L’analyse des données de couverture vaccinale dont nous disposons, confirme que le respect des recommandations du calendrier vaccinal français est loin d’être optimal, avec en particulier la vaccination des nourrissons qui reste inférieure à 30%, alors que la population adulte non ciblée par la vaccination a été vaccinée en nombre. Les taux de couverture des préadolescents et adolescents sont plus satisfaisants, témoins que le message de prévention passe probablement mieux auprès des médecins et de la population pour cette tranche d’âge, mais sont loin d’être optimaux depuis l’arrêt des campagnes en milieu scolaire.

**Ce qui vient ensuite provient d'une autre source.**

Definition append_u32_be (frame : list byte) (value : Z) : list byte :=
  frame ++ [Z.land (Z.shiftr value 24) 0xff] ++ [Z.land (Z.shiftr value 16) 0xff] ++
           [Z.land (Z.shiftr value 8) 0xff] ++ [Z.land value 0xff].

(** The loop over the shifts 56, 48, ..., 0. *)
Definition append_u64_be (frame : list byte) (value : Z) : list byte :=
  fold_left (fun frame shift => frame ++ [Z.land (Z.shiftr value shift) 0xff]) [56; 48; 40; 32; 24; 16; 8; 0] frame.

Definition read_u16_be (data : list byte) : Z := Z.lor (Z.shiftl (nth 0 data 0) 8) (nth 1 data 0).

Definition read_u32_be (data : list byte) : Z :=
  Z.lor (Z.lor (Z.lor (Z.shiftl (nth 0 data 0) 24) (Z.shiftl (nth 1 data 0) 16)) (Z.shiftl (nth 2 data 0) 8)) (nth 3 data 0).

Definition read_u64_be (data : list byte) : Z :=
  fold_left (fun value i => Z.lor (wrapu 64 (Z.shiftl value 8)) (nth i data 0)) (seq 0 8) 0.

Definition read_i64_be (data : list byte) : Z := wraps 64 (read_u64_be data).

(** All accesses are below [size]. *)
Definition parseCycleRequestFrame (data : list byte) : option CycleRequestFrame :=
  let size := length data in
  if negb (size =? CYCLE_REQUEST_FRAME_SIZE)%nat then None else
  if negb (bool_decide (take (length CONTROL_MAGIC) data = CONTROL_MAGIC)) then None else
  if negb (read_u16_be (drop 4 data) =? CONTROL_VERSION) then None else
  if negb (read_u16_be (drop 6 data) =? MSG_CYCLE_REQUEST) then None else
  if negb (read_u32_be (drop 8 data) =? Z.of_nat size) then None else
  Some (mkRequest (read_u64_be (drop CONTROL_HEADER_SIZE data))
                  (read_u64_be (drop (CONTROL_HEADER_SIZE + 8) data))
                  (read_i64_be (drop (CONTROL_HEADER_SIZE + 16) data))
                  (read_i64_be (drop (CONTROL_HEADER_SIZE + 24) data))).

Definition ready_frame (session : Z) : list byte :=
  let frame := CONTROL_MAGIC in
  let frame := append_u16_be frame CONTROL_VERSION in
  let frame := append_u16_be frame MSG_READY in
  let frame := append_u32_be frame (Z.of_nat READY_FRAME_SIZE) in
  append_u64_be frame session.

Definition complete_frame (request : CycleRequestFrame) (old_file new_file : cstr) : list byte :=
  let old_file_len := wrapu 32 (Z.of_nat (length old_file)) in
  let new_file_len := wrapu 32 (Z.of_nat (length new_file)) in
  let total_size := wrapu 32 (Z.of_nat CONTROL_HEADER_SIZE + 8 + 8 + 4 + 4 + old_file_len + new_file_len) in
  let frame := CONTROL_MAGIC in
  let frame := append_u16_be frame CONTROL_VERSION in
  let frame := append_u16_be frame MSG_CYCLE_COMPLETE in
  let frame := append_u32_be frame total_size in
  let frame := append_u64_be frame (rq_session request) in
  let frame := append_u64_be frame (rq_seq request) in
  let frame := append_u32_be frame old_file_len in
  let frame := append_u32_be frame new_file_len in
  frame ++ old_file ++ new_file.

Definition error_frame (session seq error_code : Z) (message : cstr) : list byte :=
  let message_len := wrapu 32 (Z.of_nat (length message)) in
  let total_size := wrapu 32 (Z.of_nat CONTROL_HEADER_SIZE + 8 + 8 + 4 + 4 + message_len) in
  let frame := CONTROL_MAGIC in
  let frame := append_u16_be frame CONTROL_VERSION in
  let frame := append_u16_be frame MSG_CYCLE_ERROR in
  let frame := append_u32_be frame total_size in
  let frame := append_u64_be frame session in
  let frame := append_u64_be frame seq in
  let frame := append_u32_be frame error_code in
  let frame := append_u32_be frame message_len in
  frame ++ message.

(** ** Files *)

Definition exists_file (d : disk) (path : cstr) : bool := if files d !! path then true else false.

(** Whether it worked. *)
Definition remove_file (d : disk) (path : cstr) : bool * disk :=
  if writable d path then (true, mkDisk (delete path (files d)) (writable d) (space d)) else (false, d).

Definition rename_file (d : disk) (old new : cstr) : bool * disk :=
  match files d !! old with
  | Some c =>
      if writable d old && writable d new then
        (true, mkDisk (<[new := c]> (delete old (files d))) (writable d) (space d))
      else (false, d)
  | None => (false, d)
  end.

Definition numbered_name (prefix : cstr) (n : Z) : cstr := prefix ++ ch "." :: show_dec n.

(** The loop over the numbers [rotate - 1], ..., 0: [n] is one more than the number. *)
Fixpoint rotate_loop (n : nat) (prefix : cstr) (d : disk) : disk :=
  match n with
  | O => d
  | S file_num =>
      let newname := numbered_name prefix (Z.of_nat file_num) in
      let tomove := numbered_name prefix (Z.of_nat file_num - 1) in
      let d := if exists_file d tomove then snd (rename_file d tomove newname) else d in
      rotate_loop file_num prefix d
  end.

Definition rotate_logfiles (rotate : Z) (prefix : cstr) (d : disk) : disk :=
  let tomove := numbered_name prefix (rotate - 1) in
  let d := if exists_file d tomove then snd (remove_file d tomove) else d in
  rotate_loop (Z.to_nat rotate) prefix d.

(** ** The state *)

Record Args := mkArgs {
  auto_split_mb : spec_float;
  force_overwrite : bool;
  auto_increment : bool;
  use_strftime : bool;
  rotate : Z;
  max_target_memory : Z;
  control_session_id : Z;
  control_enabled : bool;
  channel_renames : gmap cstr cstr;
  input_fname : cstr
}.

Record cycle := mkCycle { cy_session : Z; cy_seq : Z }.

(** What has happened, for the statements about runs; no operation looks at it: the
    events that came into the queue, those that were taken out with the number of
    the file and whether writing succeeded, and the names of the files. *)
Record history := mkHistory {
  accepted : list LogEvent;
  written : list (nat * LogEvent * bool);
  opened : list cstr
}.

Record Logger := mkLogger {
  filename : cstr;
  fname_prefix : cstr;
  log : LogFile;
  next_increment_num : Z;
  nevents : Z;
  logsize : Z;
  num_splits : Z;
  totalMemoryUsage : Z;
  q : list LogEvent;
  pending_cycle_valid : bool;
  pending_cycle : cycle;
  completed_cycle : option (cycle * cstr * cstr);
  got_sighup : bool;
  ldisk : disk;
  hist : history
}.

Definition set_files (s : Logger) (name prefix : cstr) (l : LogFile) (next : Z) (d : disk) : Logger :=
  mkLogger name prefix l next (nevents s) (logsize s) (num_splits s) (totalMemoryUsage s) (q s)
    (pending_cycle_valid s) (pending_cycle s) (completed_cycle s) (got_sighup s) d (hist s).
Definition set_log (s : Logger) (l : LogFile) : Logger :=
  set_files s (filename s) (fname_prefix s) l (next_increment_num s) (ldisk s).
Definition set_counts (s : Logger) (events size splits : Z) : Logger :=
  mkLogger (filename s) (fname_prefix s) (log s) (next_increment_num s) events size splits (totalMemoryUsage s) (q s)
    (pending_cycle_valid s) (pending_cycle s) (completed_cycle s) (got_sighup s) (ldisk s) (hist s).
Definition set_queue (s : Logger) (events : list LogEvent) (memory : Z) : Logger :=
  mkLogger (filename s) (fname_prefix s) (log s) (next_increment_num s) (nevents s) (logsize s) (num_splits s) memory events
    (pending_cycle_valid s) (pending_cycle s) (completed_cycle s) (got_sighup s) (ldisk s) (hist s).
Definition set_cycle (s : Logger) (valid : bool) (pending : cycle) (completed : option (cycle * cstr * cstr)) : Logger :=
  mkLogger (filename s) (fname_prefix s) (log s) (next_increment_num s) (nevents s) (logsize s) (num_splits s)
    (totalMemoryUsage s) (q s) valid pending completed (got_sighup s) (ldisk s) (hist s).
Definition set_sighup (s : Logger) (b : bool) : Logger :=
  mkLogger (filename s) (fname_prefix s) (log s) (next_increment_num s) (nevents s) (logsize s) (num_splits s)
    (totalMemoryUsage s) (q s) (pending_cycle_valid s) (pending_cycle s) (completed_cycle s) b (ldisk s) (hist s).
Definition set_hist (s : Logger) (h : history) : Logger :=
  mkLogger (filename s) (fname_prefix s) (log s) (next_increment_num s) (nevents s) (logsize s) (num_splits s)
    (totalMemoryUsage s) (q s) (pending_cycle_valid s) (pending_cycle s) (completed_cycle s) (got_sighup s) (ldisk s) h.

Definition note_accepted (s : Logger) (le : LogEvent) : Logger :=
  set_hist s (mkHistory (accepted (hist s) ++ [le]) (written (hist s)) (opened (hist s))).
Definition note_written (s : Logger) (le : LogEvent) (ok : bool) : Logger :=
  set_hist s (mkHistory (accepted (hist s)) (written (hist s) ++ [(length (opened (hist s)) - 1, le, ok)%nat]) (opened (hist s))).
Definition note_opened (s : Logger) (name : cstr) : Logger :=
  set_hist s (mkHistory (accepted (hist s)) (written (hist s)) (opened (hist s) ++ [name])).

(** ** Opening the next file *)

Definition PATH_MAX : nat := 4096.

(** [snprintf] of ["%s.%04d"] into [PATH_MAX] bytes. *)
Definition increment_name (prefix : cstr) (n : Z) : cstr :=
  let digits := show_dec n in
  take (PATH_MAX - 1) (prefix ++ ch "." :: replicate (4 - length digits) (ch "0") ++ digits).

Or, même dans un pays comme la France, où le mode de transmission majeur est la voie sexuelle, les contaminations précoces posent un double problème : celui du pronostic médical chez l’enfant infecté, en raison de la fréquence du passage à la chronicité et celui du risque de transmission, en l’absence du diagnostic de portage chronique, les infections survenant dans les premiers mois ou années de vie étant très rarement symptomatiques et donc non reconnues.

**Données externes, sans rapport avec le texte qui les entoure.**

(** A text without a run of more than [k] is left alone. *)
Lemma cap_runs_fixed (c : ascii) (k : nat) (s : str) :
  Py.contains (repeat c (S k)) s = false -> cap_runs c k s = s.
Proof.
  induction s as [|x s IH]; intros H; [reflexivity|].
  cbn [Py.contains] in H.
  destruct (Py.startswith (repeat c (S k)) (x :: s)) eqn:E; [discriminate|].
  cbn [cap_runs]. cbn [repeat Py.startswith] in E.
  destruct (Ascii.eqb c x); cbn [andb]; rewrite ?E; rewrite (IH H); reflexivity.
Qed.

Lemma cap_runs_head (c a : ascii) (k : nat) (s : str) :
  1 <= k ->
  head_is (Ascii.eqb a) (cap_runs c k s) = head_is (Ascii.eqb a) s.
Proof.
  intros Hk. induction s as [|x s IH]; [reflexivity|].
  rewrite cap_runs_cons.
  destruct (Ascii.eqb_spec c x) as [<-|]; cbn [andb]; [|reflexivity].
  destruct (Nat.leb_spec k (length (take_while (Ascii.eqb c) s))); [|reflexivity].
  rewrite IH. destruct s as [|y s]; [cbn in *; lia|].
  cbn [take_while] in *. cbn [head_is].
  destruct (Ascii.eqb_spec c y) as [<-|]; [reflexivity | cbn in *; lia].
Qed.

Lemma startswith_pair (a x : ascii) (t : str) :
  Py.startswith [a; a] (x :: t) = Ascii.eqb a x && head_is (Ascii.eqb a) t.
Proof.
  cbn [Py.startswith]. destruct (Ascii.eqb a x); [|reflexivity].
  destruct t as [|y t]; [reflexivity|]. cbn [Py.startswith head_is andb].
  destruct (Ascii.eqb a y); reflexivity.
Qed.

Un autre argument en faveur de la vaccination des nourrissons est la meilleure qualité de leur réponse immunologique (taux de séroconversion proches de 100%) par comparaison à celle induite par une vaccination pratiquée à l’âge adulte. La présence d’un titre d’anticorps supérieur à 10 UI/l a été démontrée comme protectrice, établissant ainsi un seuil minimal de protection par les anticorps [33]. La durée de la persistance de ces anticorps est directement liée au taux atteint un mois après la troisième dose vaccinale. Ainsi, en l’absence de tout rappel vaccinal, de très nombreuses études ont mis en évidence la persistance des anticorps de vaccination au moins 10 à 15 ans après vaccination chez le nourrisson [34], et cette protection persiste même si les taux diminuent au dessous de ce seuil de protection ou ne sont plus décelables [35]. De plus, dans le contexte français, l’absence de signalement d’effets indésirables neurologiques sévères chez le nourrisson devrait conduire à renforcer le message de l’intérêt d’une vaccination la plus précocepossible.

Conclusion

Le fait que l’homme soit l’unique réservoir du virus permet d’envisager un contrôle efficace de l’infection par le VHB. Des études menées dans de nombreux pays à forte endémie ont montré une différence notable des prévalences des porteurs de l’AgHBs avant et après vaccination. La capacité du vaccin à réduire l’importance du portage chronique et donc celle du réservoir du virus est certaine. Des couvertures vaccinales élevées dans des pays de faible endémie (tels les USA ou l’Italie par exemple) ont démontré l’efficacité du vaccin pour diminuer le nombre des hépatites aiguës. Mais il convient toutefois de rappeler que la diminution de l’incidence ne sera suivie qu’avec retard d’une diminution sensible du nombre des personnes ayant une infection chronique par le VHB, personnes qui constituent le réservoir d’infection et chez qui surviendront les complications tardives (cirrhose, carcinome hépatocellulaire). Ainsi, même dans les pays où les chiffres d’incidence montrent une nette tendance à la diminution du nombre de cas d’hépatite aiguë, le poids de la maladie, lié aux contaminations passées, reste important en termes de complications et de mortalité. On estime que 15% à 25% des patients atteints d’hépatite B chronique vont mourir de cirrhose ou de carcinome hépatocellulaire. Une étude menée aux Etats-Unis sur les données nationales de mortalité de 1979 à 1998, montre un taux de mortalité liée au virus de l’hépatite B augmentant de 0,1 à 0,4 pour 100000 (chiffres ajustés sur l’âge). Sur la même période, le nombre d’hospitalisations en relation avec le virus de l’hépatite B a été multiplié par 4,9 [36].

Il apparaît donc impératif, en France, d’améliorer l’application des recommandations vaccinales, en particulier la vaccination des nourrissons et des préadolescents, mais aussi des personnes avec un risque accru de contracter l’hépatite B. L’application des mesures de prévention autour des cas d’hépatite B aiguë et de portage chronique, mais aussi la sérovaccination des nourrissons nés de mère porteuse de l’antigène HBs doivent être renforcées.